TASK ITEM: Examine the material below and count the lines that hold the word "data". Report only the number.

---------- PROVIDED INFORMATION ----------

(** The step of thread [t], its write going through if [ok]. *)
Definition advance (t : nat) (ok : bool) (w : world (Rec := Rec)) : option world :=
  match w_pcs w !! t with
  | Some (Called (Plan dir)) =>
      let l := touch dir (w_led w) in Some (goto t (Flush dir (count_at (gen l) dir) None) (push dir l w))
  | Some (Called (Start i)) => Some (goto t Returned (set_led (slotStart i (w_led w)) w))
  | Some (Called (Done i r)) =>
      match bySlot (l_plan (w_led w)) !! i with
      | Some (dir, k) =>
          let l := restamp i dir k (fun leased => complete_bin leased r) (w_led w) in
          let want := count_at (gen l) dir in
          Some (goto t (Flush dir want (Some (i, r))) (note_done i want r (push dir l w)))
      | None => Some (goto t (Track i r) (note_done i 0 r w))
      end
  | Some (Called (Requeue i)) =>
      match bySlot (l_plan (w_led w)) !! i with
      | Some (dir, k) =>
          let l := restamp i dir k requeue_bin (w_led w) in Some (goto t (Flush dir (count_at (gen l) dir) None) (push dir l w))
      | None => Some (goto t Returned w)
      end
  | Some (Flush dir want k) =>
      match w_mu w !! dir with
      | None => Some (goto t (Locked dir want k) (set_mu (<[dir := t]> (w_mu w)) w))
      | Some _ => None
      end
  | Some (Locked dir want k) =>
      if decide (want <= count_at (written (w_led w)) dir) then Some (goto t (Unlock dir want k) w)
      else data ← records (l_plan (w_led w)) !! dir; Some (goto t (Writing dir want (count_at (gen (w_led w)) dir) data k) w)
  | Some (Writing dir want snap data k) =>
      Some (if ok then goto t (Wrote dir want snap true k) (set_disk dir data snap w) else goto t (Wrote dir want snap false k) w)
  | Some (Wrote dir want snap ok k) => Some (goto t (Unlock dir want k) (set_led (account dir snap ok (w_led w)) w))
  | Some (Unlock dir want k) => Some (goto t (then_pc k) (set_mu (delete dir (w_mu w)) w))
  | Some (Track i r) => Some (goto t Returned (run_tracker i r w))
  | Some Returned | None => None
  end.

(** A schedule: calls that arrive, and steps of threads. *)
Fixpoint play (ms : list (call (Rec := Rec) + nat * bool)) (w : world (Rec := Rec)) : option world :=
  match ms with
  | [] => Some w
  | inl c :: ms => if admissible_b c w then play ms (new_call c w) else None
  | inr (t, ok) :: ms => advance t ok w ≫= play ms
  end.

Lemma admissible_sound c w : admissible_b c w = true -> admissible c w.
Proof.
  unfold admissible, admissible_b. destruct c as [dir|i|i r|i]; cbn; [by intros ?%bool_decide_eq_true_1 d [= <-]|..].
  all: intros [E Hf]%andb_true_iff; apply bool_decide_eq_true_1 in E; split; [by destruct (w_done w !! i)|].
  all: intros c' Hc; rewrite forallb_forall in Hf; specialize (Hf _ (proj1 (list_elem_of_In _ _) Hc)); by apply negb_true_iff, bool_decide_eq_false_1 in Hf.
Qed.

Lemma advance_sound t ok w w' : advance t ok w = Some w' -> step w w'.
Proof.
  unfold advance. destruct (w_pcs w !! t) as [c|] eqn:E; [|done].
  destruct c as [[dir|i|i r|i]|dir want k|dir want k|dir want snap data k|dir want snap ok' k|dir want k|i r|]; [..|done].
  - intros [= <-]. by eapply step_plan.
  - intros [= <-]. by eapply step_start.
  - destruct (_ !! i) as [[dir k]|] eqn:Ei; intros [= <-]; [by eapply step_done|by eapply step_done_bulk].
  - destruct (_ !! i) as [[dir k]|] eqn:Ei; intros [= <-]; [by eapply step_requeue|by eapply step_requeue_bulk].
  - destruct (w_mu w !! dir) eqn:Em; [done|]. intros [= <-]. by eapply step_lock.
  - case_decide as Hw; [intros [= <-]; by eapply step_covered|]. destruct (_ !! dir) as [data|] eqn:Ed; [|done].
    intros [= <-]. eapply step_snapshot; [done|lia|done].
  - destruct ok; intros [= <-]; [by eapply step_write|by eapply step_write_fails].
  - intros [= <-]. by eapply step_account.
  - intros [= <-]. by eapply step_unlock.
  - intros [= <-]. by eapply step_track.
Qed.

----------

SOLUTION TO THIS TASK: 5